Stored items
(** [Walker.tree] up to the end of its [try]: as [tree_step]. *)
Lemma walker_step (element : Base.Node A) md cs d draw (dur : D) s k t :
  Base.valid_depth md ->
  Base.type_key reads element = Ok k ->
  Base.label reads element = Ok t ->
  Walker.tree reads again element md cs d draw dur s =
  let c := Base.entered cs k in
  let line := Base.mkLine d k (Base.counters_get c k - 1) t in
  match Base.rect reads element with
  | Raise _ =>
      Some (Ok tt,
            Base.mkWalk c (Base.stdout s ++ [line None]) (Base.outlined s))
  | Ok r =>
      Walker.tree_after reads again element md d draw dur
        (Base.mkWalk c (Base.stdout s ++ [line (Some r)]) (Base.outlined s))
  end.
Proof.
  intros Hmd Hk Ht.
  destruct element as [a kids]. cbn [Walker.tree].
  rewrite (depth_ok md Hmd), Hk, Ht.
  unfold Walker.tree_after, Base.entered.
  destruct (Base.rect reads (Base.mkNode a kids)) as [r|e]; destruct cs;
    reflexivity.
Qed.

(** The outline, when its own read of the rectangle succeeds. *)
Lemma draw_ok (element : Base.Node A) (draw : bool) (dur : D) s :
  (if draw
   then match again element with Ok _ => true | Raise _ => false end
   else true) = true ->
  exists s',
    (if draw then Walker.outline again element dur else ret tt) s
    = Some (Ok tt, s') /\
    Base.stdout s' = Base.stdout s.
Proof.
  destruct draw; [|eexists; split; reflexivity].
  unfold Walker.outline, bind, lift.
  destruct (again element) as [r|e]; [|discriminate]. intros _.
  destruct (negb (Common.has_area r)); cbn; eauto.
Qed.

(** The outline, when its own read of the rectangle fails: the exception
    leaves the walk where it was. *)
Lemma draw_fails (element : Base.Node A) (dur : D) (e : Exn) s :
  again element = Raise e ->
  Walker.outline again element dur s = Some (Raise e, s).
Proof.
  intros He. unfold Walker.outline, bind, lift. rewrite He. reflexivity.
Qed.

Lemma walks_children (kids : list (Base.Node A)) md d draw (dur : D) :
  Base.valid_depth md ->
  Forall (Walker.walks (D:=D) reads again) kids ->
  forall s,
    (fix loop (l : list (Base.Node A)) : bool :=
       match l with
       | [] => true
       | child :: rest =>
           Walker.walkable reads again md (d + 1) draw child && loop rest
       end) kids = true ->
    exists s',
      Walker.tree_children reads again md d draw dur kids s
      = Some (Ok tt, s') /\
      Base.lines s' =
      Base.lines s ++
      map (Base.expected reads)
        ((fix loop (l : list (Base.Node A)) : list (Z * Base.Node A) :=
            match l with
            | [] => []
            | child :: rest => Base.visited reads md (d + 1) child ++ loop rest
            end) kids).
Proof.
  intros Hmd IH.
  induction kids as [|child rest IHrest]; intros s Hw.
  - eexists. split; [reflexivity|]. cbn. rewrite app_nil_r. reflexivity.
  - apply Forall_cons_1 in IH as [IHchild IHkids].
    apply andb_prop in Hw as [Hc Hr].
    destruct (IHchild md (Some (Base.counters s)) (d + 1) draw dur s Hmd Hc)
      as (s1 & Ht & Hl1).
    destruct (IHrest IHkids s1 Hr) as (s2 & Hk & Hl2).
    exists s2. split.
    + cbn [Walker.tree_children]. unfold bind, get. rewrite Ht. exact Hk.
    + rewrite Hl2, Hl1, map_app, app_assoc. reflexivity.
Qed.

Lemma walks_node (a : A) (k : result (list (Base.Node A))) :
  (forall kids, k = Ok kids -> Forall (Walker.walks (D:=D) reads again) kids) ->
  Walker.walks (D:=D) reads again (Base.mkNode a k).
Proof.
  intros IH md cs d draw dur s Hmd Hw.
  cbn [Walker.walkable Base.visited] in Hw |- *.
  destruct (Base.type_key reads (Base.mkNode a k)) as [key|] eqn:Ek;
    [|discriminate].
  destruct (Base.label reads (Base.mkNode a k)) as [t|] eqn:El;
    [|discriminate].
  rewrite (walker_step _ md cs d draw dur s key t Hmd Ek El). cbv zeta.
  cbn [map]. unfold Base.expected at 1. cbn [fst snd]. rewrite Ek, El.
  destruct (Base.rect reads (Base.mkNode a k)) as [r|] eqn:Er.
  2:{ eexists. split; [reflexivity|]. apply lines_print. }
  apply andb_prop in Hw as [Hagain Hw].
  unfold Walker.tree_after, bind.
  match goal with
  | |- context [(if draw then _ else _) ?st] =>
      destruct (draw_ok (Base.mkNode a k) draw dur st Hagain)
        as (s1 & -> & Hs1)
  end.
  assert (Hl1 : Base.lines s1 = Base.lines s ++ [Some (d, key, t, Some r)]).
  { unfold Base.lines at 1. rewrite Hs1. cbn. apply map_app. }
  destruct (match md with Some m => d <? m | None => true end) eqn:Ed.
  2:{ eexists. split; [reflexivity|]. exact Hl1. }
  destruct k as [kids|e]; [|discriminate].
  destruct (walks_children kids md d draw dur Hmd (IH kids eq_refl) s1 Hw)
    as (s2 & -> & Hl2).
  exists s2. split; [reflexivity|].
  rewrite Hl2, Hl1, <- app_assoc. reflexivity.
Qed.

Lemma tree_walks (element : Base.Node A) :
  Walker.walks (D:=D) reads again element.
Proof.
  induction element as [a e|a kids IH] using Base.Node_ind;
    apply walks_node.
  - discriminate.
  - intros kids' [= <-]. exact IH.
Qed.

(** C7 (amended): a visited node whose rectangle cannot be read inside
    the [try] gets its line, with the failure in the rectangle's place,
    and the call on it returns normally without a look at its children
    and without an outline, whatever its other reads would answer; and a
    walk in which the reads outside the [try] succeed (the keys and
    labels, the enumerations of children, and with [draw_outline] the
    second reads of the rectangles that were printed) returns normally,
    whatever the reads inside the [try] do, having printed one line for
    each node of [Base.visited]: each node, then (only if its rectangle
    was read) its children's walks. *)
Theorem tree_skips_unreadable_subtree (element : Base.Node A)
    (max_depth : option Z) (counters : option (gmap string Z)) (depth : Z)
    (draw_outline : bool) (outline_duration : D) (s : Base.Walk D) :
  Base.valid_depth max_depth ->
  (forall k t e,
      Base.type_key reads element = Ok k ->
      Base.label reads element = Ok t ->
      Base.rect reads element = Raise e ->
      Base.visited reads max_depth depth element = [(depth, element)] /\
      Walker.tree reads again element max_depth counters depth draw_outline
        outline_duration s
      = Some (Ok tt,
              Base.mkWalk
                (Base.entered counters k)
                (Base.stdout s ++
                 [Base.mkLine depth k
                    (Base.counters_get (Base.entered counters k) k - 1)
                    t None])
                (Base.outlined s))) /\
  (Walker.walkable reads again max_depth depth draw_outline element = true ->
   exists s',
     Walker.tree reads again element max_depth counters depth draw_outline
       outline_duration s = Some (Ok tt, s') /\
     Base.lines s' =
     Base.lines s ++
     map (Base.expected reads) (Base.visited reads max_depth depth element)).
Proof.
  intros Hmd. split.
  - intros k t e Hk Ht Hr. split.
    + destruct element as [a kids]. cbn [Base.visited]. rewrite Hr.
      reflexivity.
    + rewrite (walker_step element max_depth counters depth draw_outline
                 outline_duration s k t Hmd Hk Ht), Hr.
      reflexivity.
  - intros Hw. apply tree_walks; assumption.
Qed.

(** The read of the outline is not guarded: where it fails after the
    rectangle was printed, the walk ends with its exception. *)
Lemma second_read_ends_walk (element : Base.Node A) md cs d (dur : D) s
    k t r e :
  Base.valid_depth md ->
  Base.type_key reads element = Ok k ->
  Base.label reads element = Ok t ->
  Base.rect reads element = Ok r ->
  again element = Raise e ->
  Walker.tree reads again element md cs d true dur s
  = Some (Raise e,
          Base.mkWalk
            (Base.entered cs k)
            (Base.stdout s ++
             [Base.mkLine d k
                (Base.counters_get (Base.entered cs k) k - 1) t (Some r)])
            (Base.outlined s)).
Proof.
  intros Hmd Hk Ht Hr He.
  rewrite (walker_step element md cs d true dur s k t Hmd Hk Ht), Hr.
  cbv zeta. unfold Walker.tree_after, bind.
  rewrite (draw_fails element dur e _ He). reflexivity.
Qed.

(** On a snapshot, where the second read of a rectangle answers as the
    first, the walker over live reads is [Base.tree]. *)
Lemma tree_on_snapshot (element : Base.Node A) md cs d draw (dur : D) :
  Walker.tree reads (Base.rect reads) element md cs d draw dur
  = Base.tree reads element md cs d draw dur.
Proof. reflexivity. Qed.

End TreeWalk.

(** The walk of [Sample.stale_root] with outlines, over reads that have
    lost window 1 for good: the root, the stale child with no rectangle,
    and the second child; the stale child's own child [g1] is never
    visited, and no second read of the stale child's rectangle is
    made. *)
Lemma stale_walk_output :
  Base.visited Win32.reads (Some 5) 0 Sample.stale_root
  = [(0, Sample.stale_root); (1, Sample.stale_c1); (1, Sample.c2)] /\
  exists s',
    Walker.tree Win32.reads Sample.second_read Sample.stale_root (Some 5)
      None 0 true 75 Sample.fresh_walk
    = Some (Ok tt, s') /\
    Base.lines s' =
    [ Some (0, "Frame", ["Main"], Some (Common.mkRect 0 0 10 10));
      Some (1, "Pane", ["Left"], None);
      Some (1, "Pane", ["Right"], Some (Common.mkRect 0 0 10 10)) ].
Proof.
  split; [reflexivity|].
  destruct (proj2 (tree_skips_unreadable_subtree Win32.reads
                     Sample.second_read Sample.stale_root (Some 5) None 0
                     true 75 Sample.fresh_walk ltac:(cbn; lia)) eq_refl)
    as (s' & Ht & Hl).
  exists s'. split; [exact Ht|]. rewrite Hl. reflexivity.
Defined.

> Work to be completed
Where the string "Common" appears in a line of the entries above, return that line.

> Reply
  destruct (negb (Common.has_area r)); cbn; eauto.
    [ Some (0, "Frame", ["Main"], Some (Common.mkRect 0 0 10 10));
      Some (1, "Pane", ["Right"], Some (Common.mkRect 0 0 10 10)) ].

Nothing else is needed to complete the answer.